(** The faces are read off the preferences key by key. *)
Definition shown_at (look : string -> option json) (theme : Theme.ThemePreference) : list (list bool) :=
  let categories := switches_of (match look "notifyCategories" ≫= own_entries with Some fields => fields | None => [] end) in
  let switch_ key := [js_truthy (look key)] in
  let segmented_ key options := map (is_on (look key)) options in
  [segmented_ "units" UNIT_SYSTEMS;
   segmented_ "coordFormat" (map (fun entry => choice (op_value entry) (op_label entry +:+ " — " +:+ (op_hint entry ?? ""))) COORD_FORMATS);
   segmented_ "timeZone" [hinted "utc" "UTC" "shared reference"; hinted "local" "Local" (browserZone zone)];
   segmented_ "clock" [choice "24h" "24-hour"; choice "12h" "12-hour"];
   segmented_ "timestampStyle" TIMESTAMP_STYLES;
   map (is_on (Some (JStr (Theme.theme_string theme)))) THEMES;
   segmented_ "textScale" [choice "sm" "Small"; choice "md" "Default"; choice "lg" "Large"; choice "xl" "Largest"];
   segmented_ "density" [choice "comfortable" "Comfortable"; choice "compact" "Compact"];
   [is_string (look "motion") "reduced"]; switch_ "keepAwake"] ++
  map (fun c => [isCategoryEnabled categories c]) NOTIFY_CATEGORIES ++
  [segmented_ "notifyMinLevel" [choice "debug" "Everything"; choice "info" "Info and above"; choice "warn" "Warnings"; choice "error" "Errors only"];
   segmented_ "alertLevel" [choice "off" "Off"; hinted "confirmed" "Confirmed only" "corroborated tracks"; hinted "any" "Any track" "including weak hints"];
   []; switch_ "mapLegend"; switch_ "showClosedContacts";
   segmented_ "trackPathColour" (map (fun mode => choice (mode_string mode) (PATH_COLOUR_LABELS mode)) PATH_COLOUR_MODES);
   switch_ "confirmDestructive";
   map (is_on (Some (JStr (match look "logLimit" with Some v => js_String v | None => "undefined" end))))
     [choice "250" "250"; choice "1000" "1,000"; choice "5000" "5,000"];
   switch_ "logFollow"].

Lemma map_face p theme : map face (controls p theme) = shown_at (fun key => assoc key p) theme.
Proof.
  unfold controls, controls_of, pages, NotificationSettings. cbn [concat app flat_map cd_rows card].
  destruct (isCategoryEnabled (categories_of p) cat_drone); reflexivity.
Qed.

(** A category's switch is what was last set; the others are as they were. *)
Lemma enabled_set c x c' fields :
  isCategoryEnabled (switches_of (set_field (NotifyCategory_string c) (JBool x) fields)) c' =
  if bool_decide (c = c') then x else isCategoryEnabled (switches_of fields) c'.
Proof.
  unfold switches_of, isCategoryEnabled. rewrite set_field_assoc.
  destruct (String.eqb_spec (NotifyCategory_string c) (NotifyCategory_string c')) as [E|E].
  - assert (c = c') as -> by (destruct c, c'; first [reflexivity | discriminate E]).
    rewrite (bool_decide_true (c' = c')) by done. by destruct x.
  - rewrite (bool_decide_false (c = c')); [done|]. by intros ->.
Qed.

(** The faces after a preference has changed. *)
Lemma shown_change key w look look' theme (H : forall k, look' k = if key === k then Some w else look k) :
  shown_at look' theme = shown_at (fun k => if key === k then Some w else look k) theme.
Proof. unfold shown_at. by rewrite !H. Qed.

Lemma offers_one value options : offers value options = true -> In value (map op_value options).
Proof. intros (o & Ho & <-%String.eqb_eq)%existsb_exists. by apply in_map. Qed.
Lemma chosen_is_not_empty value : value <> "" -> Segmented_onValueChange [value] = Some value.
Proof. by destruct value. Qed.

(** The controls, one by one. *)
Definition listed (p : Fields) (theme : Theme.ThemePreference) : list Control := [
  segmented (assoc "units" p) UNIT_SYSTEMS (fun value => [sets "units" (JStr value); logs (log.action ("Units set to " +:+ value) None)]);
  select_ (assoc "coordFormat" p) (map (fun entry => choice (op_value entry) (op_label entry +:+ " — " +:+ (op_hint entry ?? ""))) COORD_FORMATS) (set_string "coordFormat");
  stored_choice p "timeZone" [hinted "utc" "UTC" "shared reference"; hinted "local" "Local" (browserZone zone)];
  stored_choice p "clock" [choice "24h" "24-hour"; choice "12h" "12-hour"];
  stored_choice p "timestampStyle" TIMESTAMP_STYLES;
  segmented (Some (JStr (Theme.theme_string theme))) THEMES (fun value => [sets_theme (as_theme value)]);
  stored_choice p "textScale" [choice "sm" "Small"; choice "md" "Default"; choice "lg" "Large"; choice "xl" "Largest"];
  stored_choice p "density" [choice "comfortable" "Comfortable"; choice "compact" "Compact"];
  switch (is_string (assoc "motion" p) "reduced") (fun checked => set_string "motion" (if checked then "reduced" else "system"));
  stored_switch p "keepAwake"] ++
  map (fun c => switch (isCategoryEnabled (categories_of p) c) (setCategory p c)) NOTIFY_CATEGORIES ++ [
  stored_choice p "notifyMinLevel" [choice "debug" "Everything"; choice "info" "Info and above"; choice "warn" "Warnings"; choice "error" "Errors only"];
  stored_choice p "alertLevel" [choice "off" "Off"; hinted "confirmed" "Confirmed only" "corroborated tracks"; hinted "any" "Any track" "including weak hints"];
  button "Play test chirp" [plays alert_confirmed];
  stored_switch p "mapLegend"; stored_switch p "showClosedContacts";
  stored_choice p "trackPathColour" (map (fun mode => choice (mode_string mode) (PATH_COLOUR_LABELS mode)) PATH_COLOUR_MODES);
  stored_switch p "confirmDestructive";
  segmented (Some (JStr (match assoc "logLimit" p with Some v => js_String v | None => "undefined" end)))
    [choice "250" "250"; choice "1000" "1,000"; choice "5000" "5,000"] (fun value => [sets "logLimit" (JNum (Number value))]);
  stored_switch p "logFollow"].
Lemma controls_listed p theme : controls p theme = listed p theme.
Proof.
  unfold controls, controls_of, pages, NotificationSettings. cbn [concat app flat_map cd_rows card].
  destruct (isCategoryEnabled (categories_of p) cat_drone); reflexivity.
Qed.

---

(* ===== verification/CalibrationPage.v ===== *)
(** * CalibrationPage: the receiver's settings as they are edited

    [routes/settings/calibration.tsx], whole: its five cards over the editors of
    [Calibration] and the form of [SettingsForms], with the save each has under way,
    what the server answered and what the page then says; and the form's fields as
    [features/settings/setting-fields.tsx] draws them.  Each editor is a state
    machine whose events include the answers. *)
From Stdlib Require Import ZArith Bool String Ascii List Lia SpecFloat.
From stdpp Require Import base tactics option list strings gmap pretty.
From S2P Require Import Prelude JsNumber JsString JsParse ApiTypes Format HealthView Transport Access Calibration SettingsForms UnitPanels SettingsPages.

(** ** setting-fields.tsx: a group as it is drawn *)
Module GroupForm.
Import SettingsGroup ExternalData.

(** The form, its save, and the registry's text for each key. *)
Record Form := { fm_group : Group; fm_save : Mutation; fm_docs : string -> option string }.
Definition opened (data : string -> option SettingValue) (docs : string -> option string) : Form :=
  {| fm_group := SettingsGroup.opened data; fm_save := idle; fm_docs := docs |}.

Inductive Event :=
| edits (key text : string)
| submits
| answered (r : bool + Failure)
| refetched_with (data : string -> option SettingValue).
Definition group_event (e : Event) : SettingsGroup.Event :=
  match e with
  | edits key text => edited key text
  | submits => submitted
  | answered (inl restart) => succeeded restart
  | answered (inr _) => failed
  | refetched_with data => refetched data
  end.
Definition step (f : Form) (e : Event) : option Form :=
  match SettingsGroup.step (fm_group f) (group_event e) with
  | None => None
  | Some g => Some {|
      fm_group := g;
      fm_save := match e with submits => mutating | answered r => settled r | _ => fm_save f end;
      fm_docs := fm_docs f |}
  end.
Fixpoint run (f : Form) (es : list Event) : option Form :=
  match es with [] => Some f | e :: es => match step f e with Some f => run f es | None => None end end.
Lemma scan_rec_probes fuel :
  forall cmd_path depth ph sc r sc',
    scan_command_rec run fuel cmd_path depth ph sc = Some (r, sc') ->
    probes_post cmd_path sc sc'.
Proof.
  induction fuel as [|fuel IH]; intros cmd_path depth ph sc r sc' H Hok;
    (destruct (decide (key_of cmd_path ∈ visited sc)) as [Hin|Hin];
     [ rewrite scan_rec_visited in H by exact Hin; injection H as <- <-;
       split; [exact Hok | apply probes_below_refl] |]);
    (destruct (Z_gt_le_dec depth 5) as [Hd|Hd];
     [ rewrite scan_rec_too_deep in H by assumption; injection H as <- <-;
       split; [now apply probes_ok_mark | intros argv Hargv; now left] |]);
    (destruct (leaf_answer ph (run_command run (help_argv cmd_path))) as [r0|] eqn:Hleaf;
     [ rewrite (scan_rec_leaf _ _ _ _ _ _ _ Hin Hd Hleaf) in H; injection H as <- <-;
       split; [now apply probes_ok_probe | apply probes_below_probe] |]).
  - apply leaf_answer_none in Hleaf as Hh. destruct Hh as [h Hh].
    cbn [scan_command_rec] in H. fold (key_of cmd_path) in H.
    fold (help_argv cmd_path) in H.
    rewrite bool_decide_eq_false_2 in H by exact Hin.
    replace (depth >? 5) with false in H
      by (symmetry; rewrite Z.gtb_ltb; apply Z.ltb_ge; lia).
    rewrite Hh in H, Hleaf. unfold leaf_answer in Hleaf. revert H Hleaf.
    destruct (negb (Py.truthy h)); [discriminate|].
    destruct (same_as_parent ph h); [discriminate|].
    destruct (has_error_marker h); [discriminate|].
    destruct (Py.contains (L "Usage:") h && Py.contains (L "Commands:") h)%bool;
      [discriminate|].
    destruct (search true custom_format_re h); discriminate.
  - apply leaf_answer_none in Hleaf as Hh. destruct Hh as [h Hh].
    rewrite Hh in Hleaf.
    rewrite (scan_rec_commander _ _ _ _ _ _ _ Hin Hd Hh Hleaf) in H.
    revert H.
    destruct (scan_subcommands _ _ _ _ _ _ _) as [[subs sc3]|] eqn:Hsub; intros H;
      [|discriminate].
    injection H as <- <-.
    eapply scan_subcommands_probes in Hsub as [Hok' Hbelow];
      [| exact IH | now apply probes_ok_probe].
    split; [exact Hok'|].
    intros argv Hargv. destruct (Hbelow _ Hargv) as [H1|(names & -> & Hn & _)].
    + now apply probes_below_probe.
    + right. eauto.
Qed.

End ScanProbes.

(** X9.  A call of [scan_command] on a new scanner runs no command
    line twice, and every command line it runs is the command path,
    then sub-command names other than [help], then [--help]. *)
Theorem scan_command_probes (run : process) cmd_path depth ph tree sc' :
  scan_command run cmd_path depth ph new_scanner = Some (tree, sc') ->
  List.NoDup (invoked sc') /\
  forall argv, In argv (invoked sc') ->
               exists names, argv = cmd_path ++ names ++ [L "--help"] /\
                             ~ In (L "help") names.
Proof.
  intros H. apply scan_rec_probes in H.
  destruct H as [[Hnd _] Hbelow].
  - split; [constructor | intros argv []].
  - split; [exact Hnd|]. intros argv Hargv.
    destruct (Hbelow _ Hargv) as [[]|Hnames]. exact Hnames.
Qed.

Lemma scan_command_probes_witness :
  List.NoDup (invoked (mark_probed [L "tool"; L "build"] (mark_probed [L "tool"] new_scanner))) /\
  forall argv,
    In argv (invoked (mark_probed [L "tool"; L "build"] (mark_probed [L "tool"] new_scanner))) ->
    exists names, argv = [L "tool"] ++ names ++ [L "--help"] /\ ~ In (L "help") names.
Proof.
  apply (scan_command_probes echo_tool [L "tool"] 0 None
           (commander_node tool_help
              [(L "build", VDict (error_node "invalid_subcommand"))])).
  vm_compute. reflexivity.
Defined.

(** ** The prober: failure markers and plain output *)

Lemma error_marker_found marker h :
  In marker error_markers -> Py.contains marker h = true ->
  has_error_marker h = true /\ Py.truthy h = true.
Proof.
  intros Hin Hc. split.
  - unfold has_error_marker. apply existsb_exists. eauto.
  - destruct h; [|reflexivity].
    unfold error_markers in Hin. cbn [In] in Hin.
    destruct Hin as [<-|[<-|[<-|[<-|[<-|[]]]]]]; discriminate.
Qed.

**ACTIVITY:** Beginning with the line that has "cbn [scan_command_rec] in" and ending with the line that has "split; [exact Hok'|].", set down the lines above exactly and include no others.

**ANSWER:**
    cbn [scan_command_rec] in H. fold (key_of cmd_path) in H.
    fold (help_argv cmd_path) in H.
    rewrite bool_decide_eq_false_2 in H by exact Hin.
    replace (depth >? 5) with false in H
      by (symmetry; rewrite Z.gtb_ltb; apply Z.ltb_ge; lia).
    rewrite Hh in H, Hleaf. unfold leaf_answer in Hleaf. revert H Hleaf.
    destruct (negb (Py.truthy h)); [discriminate|].
    destruct (same_as_parent ph h); [discriminate|].
    destruct (has_error_marker h); [discriminate|].
    destruct (Py.contains (L "Usage:") h && Py.contains (L "Commands:") h)%bool;
      [discriminate|].
    destruct (search true custom_format_re h); discriminate.
  - apply leaf_answer_none in Hleaf as Hh. destruct Hh as [h Hh].
    rewrite Hh in Hleaf.
    rewrite (scan_rec_commander _ _ _ _ _ _ _ Hin Hd Hh Hleaf) in H.
    revert H.
    destruct (scan_subcommands _ _ _ _ _ _ _) as [[subs sc3]|] eqn:Hsub; intros H;
      [|discriminate].
    injection H as <- <-.
    eapply scan_subcommands_probes in Hsub as [Hok' Hbelow];
      [| exact IH | now apply probes_ok_probe].
    split; [exact Hok'|].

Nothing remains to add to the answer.